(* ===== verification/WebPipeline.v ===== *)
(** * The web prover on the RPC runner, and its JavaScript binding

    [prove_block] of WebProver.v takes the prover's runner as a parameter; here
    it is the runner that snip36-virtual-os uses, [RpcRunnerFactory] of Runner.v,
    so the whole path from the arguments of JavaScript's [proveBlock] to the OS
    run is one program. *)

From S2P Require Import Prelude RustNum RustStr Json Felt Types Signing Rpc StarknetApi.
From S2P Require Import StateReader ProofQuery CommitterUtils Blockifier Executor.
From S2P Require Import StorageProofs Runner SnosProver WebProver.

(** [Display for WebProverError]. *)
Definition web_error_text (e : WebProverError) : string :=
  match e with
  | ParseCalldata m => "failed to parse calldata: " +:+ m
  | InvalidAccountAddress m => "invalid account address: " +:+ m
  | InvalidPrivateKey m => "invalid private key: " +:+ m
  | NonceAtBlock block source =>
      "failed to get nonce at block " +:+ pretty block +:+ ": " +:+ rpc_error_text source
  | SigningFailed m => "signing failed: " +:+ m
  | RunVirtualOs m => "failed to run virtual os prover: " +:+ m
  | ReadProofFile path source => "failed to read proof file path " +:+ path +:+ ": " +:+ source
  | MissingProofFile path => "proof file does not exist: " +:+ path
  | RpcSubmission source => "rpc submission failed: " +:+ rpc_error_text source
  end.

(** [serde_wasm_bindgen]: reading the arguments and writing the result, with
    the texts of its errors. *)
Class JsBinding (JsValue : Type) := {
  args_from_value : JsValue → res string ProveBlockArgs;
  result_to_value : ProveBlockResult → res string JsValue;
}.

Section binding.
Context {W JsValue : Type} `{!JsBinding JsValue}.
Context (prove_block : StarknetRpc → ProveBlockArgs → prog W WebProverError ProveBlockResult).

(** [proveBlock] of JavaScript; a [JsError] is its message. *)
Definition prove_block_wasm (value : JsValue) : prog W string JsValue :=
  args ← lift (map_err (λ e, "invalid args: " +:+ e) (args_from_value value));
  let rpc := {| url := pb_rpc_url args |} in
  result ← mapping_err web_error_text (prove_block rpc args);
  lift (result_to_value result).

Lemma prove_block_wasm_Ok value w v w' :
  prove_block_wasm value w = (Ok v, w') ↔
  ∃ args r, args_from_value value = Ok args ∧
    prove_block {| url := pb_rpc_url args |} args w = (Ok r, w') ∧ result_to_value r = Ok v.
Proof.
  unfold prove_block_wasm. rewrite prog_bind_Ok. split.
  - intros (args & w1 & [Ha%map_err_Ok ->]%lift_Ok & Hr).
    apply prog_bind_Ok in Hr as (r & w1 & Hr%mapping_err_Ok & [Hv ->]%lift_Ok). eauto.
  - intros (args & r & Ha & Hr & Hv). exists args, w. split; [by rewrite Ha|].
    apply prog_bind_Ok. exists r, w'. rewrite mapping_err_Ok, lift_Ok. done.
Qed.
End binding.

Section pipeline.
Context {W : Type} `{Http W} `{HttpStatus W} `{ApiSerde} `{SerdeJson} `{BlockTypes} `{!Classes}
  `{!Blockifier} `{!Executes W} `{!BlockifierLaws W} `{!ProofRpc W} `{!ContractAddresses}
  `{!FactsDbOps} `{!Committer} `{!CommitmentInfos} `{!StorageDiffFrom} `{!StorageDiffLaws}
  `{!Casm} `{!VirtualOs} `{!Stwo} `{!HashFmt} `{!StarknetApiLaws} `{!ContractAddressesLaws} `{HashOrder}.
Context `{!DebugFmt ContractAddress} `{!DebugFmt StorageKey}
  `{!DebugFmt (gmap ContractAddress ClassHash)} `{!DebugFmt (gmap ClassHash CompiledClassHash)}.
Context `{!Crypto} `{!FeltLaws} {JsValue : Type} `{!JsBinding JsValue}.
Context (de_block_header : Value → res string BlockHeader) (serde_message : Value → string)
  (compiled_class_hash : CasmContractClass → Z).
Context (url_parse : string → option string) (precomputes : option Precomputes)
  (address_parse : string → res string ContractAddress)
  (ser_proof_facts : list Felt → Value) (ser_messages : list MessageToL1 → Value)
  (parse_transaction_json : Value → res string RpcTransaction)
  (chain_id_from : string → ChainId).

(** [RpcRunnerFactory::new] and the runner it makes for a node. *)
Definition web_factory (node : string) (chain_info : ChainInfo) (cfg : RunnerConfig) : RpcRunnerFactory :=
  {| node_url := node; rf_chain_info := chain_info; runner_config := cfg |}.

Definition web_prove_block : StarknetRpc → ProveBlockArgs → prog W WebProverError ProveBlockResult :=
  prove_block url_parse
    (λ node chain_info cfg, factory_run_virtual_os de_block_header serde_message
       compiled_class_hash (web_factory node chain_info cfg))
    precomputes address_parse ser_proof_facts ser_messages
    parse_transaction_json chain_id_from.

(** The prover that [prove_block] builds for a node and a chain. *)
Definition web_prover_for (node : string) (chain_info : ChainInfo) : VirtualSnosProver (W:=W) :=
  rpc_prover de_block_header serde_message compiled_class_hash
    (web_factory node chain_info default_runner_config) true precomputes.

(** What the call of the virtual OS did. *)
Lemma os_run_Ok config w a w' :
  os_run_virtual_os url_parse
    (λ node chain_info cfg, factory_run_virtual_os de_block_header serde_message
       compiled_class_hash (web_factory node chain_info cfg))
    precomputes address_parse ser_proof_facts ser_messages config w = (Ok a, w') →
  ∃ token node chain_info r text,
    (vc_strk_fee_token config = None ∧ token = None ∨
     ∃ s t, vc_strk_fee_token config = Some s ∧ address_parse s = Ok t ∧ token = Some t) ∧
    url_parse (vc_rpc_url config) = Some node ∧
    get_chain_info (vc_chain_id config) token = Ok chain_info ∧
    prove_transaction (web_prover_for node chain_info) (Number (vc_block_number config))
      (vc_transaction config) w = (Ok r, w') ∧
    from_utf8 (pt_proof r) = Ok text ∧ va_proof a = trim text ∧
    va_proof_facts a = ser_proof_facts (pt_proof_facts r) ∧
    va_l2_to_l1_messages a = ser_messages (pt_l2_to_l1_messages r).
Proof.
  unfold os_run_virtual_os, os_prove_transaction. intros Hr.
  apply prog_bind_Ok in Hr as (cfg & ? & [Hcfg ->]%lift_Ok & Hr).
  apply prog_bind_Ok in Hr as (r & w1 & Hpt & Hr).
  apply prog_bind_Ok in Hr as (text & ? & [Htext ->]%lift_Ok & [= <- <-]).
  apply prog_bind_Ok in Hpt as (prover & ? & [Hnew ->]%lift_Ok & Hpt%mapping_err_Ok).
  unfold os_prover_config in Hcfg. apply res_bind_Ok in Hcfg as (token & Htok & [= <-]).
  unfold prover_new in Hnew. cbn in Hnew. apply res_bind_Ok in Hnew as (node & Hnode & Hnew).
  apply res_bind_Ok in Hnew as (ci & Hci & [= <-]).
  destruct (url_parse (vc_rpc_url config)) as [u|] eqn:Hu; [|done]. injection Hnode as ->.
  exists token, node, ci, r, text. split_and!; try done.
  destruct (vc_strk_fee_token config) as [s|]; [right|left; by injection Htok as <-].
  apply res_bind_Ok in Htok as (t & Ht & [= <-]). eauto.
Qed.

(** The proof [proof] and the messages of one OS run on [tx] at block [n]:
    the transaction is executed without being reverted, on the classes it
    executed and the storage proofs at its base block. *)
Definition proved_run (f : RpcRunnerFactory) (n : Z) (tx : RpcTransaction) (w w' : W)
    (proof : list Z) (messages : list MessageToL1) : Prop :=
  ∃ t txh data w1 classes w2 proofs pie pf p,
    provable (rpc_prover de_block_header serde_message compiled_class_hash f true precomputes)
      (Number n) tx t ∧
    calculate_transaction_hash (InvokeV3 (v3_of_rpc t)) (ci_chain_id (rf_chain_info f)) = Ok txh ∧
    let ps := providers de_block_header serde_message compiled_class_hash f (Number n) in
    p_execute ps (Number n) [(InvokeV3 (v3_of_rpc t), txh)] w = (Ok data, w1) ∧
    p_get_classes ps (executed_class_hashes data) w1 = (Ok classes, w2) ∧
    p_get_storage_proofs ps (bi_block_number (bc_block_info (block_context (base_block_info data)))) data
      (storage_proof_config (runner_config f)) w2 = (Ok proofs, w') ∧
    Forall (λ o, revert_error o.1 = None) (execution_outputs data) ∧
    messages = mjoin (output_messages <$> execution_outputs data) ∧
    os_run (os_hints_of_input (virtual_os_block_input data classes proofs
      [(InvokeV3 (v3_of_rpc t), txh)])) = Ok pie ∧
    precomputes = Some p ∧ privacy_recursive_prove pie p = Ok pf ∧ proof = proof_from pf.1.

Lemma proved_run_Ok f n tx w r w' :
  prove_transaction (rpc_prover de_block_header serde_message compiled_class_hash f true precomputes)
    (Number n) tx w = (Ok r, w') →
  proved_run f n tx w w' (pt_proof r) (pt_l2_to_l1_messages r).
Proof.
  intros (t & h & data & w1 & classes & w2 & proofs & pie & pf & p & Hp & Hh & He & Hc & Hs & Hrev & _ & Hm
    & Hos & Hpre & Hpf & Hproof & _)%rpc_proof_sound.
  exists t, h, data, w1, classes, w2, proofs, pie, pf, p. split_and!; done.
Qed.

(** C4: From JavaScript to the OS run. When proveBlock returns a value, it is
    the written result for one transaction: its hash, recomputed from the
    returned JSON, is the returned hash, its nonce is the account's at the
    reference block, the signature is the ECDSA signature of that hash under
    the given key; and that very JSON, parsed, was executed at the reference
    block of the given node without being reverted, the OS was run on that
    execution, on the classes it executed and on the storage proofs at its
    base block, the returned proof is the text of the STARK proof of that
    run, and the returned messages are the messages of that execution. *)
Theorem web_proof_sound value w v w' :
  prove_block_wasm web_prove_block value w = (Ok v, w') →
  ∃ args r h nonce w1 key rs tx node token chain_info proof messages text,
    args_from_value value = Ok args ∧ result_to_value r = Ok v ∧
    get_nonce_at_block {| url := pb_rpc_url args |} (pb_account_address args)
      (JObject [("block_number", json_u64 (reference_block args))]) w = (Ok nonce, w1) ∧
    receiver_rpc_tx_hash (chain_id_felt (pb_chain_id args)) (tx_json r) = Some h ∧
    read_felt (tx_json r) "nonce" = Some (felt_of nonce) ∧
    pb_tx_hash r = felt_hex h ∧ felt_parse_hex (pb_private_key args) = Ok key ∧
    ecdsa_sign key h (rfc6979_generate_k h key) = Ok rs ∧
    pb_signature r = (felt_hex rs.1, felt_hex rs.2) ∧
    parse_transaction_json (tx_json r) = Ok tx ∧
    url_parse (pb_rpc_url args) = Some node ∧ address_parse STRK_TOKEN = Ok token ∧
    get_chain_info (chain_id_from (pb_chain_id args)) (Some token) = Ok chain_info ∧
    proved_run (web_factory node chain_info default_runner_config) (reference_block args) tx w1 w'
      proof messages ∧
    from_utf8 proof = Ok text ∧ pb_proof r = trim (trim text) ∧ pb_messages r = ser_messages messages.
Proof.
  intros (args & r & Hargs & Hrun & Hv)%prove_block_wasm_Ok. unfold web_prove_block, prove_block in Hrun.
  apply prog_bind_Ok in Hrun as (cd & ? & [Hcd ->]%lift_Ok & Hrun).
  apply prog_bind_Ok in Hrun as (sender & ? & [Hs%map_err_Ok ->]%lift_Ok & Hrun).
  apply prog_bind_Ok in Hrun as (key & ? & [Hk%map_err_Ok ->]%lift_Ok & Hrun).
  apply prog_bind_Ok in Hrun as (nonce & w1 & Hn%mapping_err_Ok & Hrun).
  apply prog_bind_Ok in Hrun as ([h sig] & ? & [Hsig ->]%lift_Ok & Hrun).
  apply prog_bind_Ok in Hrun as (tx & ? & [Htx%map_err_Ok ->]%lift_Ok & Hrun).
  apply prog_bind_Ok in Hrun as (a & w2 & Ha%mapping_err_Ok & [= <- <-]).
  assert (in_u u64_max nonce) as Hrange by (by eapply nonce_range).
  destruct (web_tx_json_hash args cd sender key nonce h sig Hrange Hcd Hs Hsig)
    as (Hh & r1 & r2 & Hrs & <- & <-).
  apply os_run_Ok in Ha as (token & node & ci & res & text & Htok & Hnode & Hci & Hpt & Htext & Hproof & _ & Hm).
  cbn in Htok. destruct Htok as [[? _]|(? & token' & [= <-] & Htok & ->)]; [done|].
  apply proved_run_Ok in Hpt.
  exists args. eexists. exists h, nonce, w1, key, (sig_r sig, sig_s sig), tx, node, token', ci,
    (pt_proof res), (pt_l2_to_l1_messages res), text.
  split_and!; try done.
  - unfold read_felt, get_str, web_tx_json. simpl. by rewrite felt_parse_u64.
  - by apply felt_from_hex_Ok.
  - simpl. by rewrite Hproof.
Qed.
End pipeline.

● **WORK INSTRUCTIONS**: All lines from the start of the entries through the line where "prove_block_wasm value w = (Ok v, w') ↔" sits should be duplicated exactly, with nothing else in the output.

● **ANSWER TO THIS PROBLEM**:
(* ===== verification/WebPipeline.v ===== *)
(** * The web prover on the RPC runner, and its JavaScript binding

    [prove_block] of WebProver.v takes the prover's runner as a parameter; here
    it is the runner that snip36-virtual-os uses, [RpcRunnerFactory] of Runner.v,
    so the whole path from the arguments of JavaScript's [proveBlock] to the OS
    run is one program. *)

From S2P Require Import Prelude RustNum RustStr Json Felt Types Signing Rpc StarknetApi.
From S2P Require Import StateReader ProofQuery CommitterUtils Blockifier Executor.
From S2P Require Import StorageProofs Runner SnosProver WebProver.

(** [Display for WebProverError]. *)
Definition web_error_text (e : WebProverError) : string :=
  match e with
  | ParseCalldata m => "failed to parse calldata: " +:+ m
  | InvalidAccountAddress m => "invalid account address: " +:+ m
  | InvalidPrivateKey m => "invalid private key: " +:+ m
  | NonceAtBlock block source =>
      "failed to get nonce at block " +:+ pretty block +:+ ": " +:+ rpc_error_text source
  | SigningFailed m => "signing failed: " +:+ m
  | RunVirtualOs m => "failed to run virtual os prover: " +:+ m
  | ReadProofFile path source => "failed to read proof file path " +:+ path +:+ ": " +:+ source
  | MissingProofFile path => "proof file does not exist: " +:+ path
  | RpcSubmission source => "rpc submission failed: " +:+ rpc_error_text source
  end.

(** [serde_wasm_bindgen]: reading the arguments and writing the result, with
    the texts of its errors. *)
Class JsBinding (JsValue : Type) := {
  args_from_value : JsValue → res string ProveBlockArgs;
  result_to_value : ProveBlockResult → res string JsValue;
}.

Section binding.
Context {W JsValue : Type} `{!JsBinding JsValue}.
Context (prove_block : StarknetRpc → ProveBlockArgs → prog W WebProverError ProveBlockResult).

(** [proveBlock] of JavaScript; a [JsError] is its message. *)
Definition prove_block_wasm (value : JsValue) : prog W string JsValue :=
  args ← lift (map_err (λ e, "invalid args: " +:+ e) (args_from_value value));
  let rpc := {| url := pb_rpc_url args |} in
  result ← mapping_err web_error_text (prove_block rpc args);
  lift (result_to_value result).

Lemma prove_block_wasm_Ok value w v w' :
  prove_block_wasm value w = (Ok v, w') ↔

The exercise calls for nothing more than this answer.